Re: Talking to ’t Hooft about tossing TVs

Hello Urs,

thanks for this interesting report.

For German reading people perhaps my popular review article about information loss in black holes might be interesting:

Vaas, R. (2002): Finales Fiasko. bild der wissenschaft Nr. 9, pp. 60-65.
(unfortunately not online)

It contains an interview with Gerard ‘t Hooft.

Regarding Lee Smolin’s work: Lee and Fotini are developing an interesting idea for a hidden variable quantum theory from quantum gravity at the moment, see
http://arxiv.org/abs/gr-qc/0311059

Sketchy, but worth looking.

Best wishes,
Rudy

Posted by: Rüdiger Vaas on July 21, 2004 8:16 PM | Permalink | Reply to this

Re: Talking to ’t Hooft about tossing TVs

Hi Rüdiger -

nice to hear from you!

Yes, I am aware of Smolin’s Quantum Theory from Quantum Gravity. As far as I can see here he tries to apply idea to spin networks which he previously applied to Matrix Theory and motivated even earlier in the 80’s, I think, from very elementary assumptions.

All this is highly speculative, but I was always interested in following it. In particular I found interesting the idea of getting QM from statistics of large matrices in light of the fact that the IKKT Matrix Model has at least a superficial resemblance to the statistical version of the BFSS model.

But everybody not equipped with a Nobel Price or similarly renowned should probably better not talk and think about such things too much. ;-)

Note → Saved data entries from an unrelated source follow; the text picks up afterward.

(* ===== verification/RedisConn.v ===== *)
(** * Connections: termination, pipelining, authentication *)
From S2P Require Import Prelude Digest Env Config State Text Redis RedisWire.

Section conn.
Context {SHA : Sha256} {CT : ConstantTimeEq} {ITER : MapIter} {LAYOUT : BytesLayout}.
Implicit Types (s : State) (io : Io) (c : Conn).

(** ** Termination *)
Lemma conn_step_total io s c :
  exists s' r, conn_step io s c = Some (s', r) /\
    forall c', r = inl c' -> length (c_in c') < length (c_in c).
Proof.
  unfold conn_step. destruct (read_command_spec (c_in c)) as (r & -> & Hr).
  destruct r as [[[args|] rest]|e]; [|eexists _, _; by split..].
  specialize (Hr _ _ eq_refl). destruct args as [|a args].
  { eexists _, _; split; [done|]. by intros c' [= <-]. }
  destruct (execute io (c_authed c) (a :: args) s) as [[s' reply] [b|]];
    eexists _, _; (split; [done|]); [by intros c' [= <-]|done].
Qed.

Lemma conn_loop_total io fuel s c : length (c_in c) < fuel -> is_Some (conn_loop io fuel s c).
Proof.
  revert s c. induction fuel as [|fuel IH]; intros s c Hf; [lia|]. cbn [conn_loop].
  destruct (conn_step_total io s c) as (s' & r & -> & Hr).
  destruct r as [c'|[out e]]; [|by eexists]. apply IH. specialize (Hr c' eq_refl). lia.
Qed.

(** Whatever a peer sends, serving it ends: with end of file, [QUIT], or
    an error. *)
Theorem handle_conn_terminates io inp s : is_Some (handle_conn io inp s).
Proof. apply conn_loop_total. simpl. lia. Qed.

(** ** Pipelining *)

(** The commands run one after the other, with the replies appended. *)
Fixpoint run_commands io (authed : bool) (cmds : list (list bytes)) s (out : bytes) : State * bytes :=
  match cmds with
  | [] => (s, out)
  | [] :: cmds' => run_commands io authed cmds' s out
  | args :: cmds' =>
      let '(s', reply, o) := execute io authed args s in
      match o with
      | Some authed' => run_commands io authed' cmds' s' (out ++ reply)
      | None => (s', out ++ reply)
      end
  end.

Lemma conn_loop_commands io cmds authed s out fuel :
  Forall sendable cmds -> length (concat (encode_command <$> cmds)) < fuel ->
  conn_loop io fuel s (mkConn authed (concat (encode_command <$> cmds)) out) =
  Some (run_commands io authed cmds s out, Closed).
Proof.
  intros Hs. revert authed s out fuel. induction Hs as [|args cmds Ha Hs IH];
    intros authed s out fuel Hf; (destruct fuel as [|fuel]; [lia|]); cbn [conn_loop].
  { unfold conn_step. cbn. done. }
  unfold conn_step. cbn [c_in]. cbn [fmap list_fmap concat] in *.
  rewrite read_command_one by done. rewrite length_app in Hf.
  assert (0 < length (encode_command args)) by (unfold encode_command; simpl; lia).
  destruct args as [|a args].
  { cbn [c_authed c_out run_commands]. apply IH. lia. }
  cbn [run_commands c_authed c_out]. destruct (execute io authed (a :: args) s) as [[s' reply] [b|]];
    [|done]. apply IH. lia.
Qed.

(** C30: pipelining: requests sent back to back, without waiting for a reply,
    have the effect and the replies of running the commands in order, up to
    the first [QUIT]; the peer closing the stream then ends the connection
    cleanly. *)
Theorem handle_conn_pipeline io cmds s :
  Forall sendable cmds ->
  handle_conn io (concat (encode_command <$> cmds)) s =
  Some (run_commands io (bool_decide (redis_password (config s) = None)) cmds s [], Closed).
Proof. intros Hs. apply conn_loop_commands; [done|lia]. Qed.
End conn.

That’s why I would be interested in learning about Gerard ’t Hooft’s opinion on Smolin’s ideas. Did he say anything related in that interview which you mentioned? (I don’t have access to it right now.)

Posted by: Urs Schreiber on July 22, 2004 12:07 PM | Permalink | PGP Sig | Reply to this

Re: Talking to ’t Hooft about tossing TVs

Hi Urs,

I did not ask Gerard ‘t Hooft about Lee Smolin’s work, and I didn’t know that at that time (early 2002). Sorry.

By the way, another self-advertisement, if you allow: In the latest issue of bild der wissenschaft (8/2004) is a cover story about the measurement problem, covering three “objective” approaches (Bohmian mechanics, many histories, spontaneous localization). Quantum gravity is only briefly mentioned.

See the advertisement:
Einstein und die Quantenwelt
http://www.wissenschaft.de/wissen/news/243040.html

Best regards,
Rudy

P.S. You are doing a great job here!


Posted by: Rüdiger Vaas on July 22, 2004 10:37 PM | Permalink | Reply to this

Re: Talking to ’t Hooft about tossing TVs

Hi Rüdiger -

By the way, another self-advertisement, if you allow

Yes, please. Nothing wrong with self-advertisements in science, I think.

Bohmian mechanics, many histories, spontaneous localization

In case anyone is interested in hearing my opinion on these matters:

There are two aspects to Bohm’s insight.

One is the undisputable observation that the complex Schroedinger equation (even the relativistic wave equation) is equivalent to a real current conservation together with a real equation which is the classical Hamilton-Jacobi equation corrected by a term containing Planck’s constant - the ‘quantum potential’.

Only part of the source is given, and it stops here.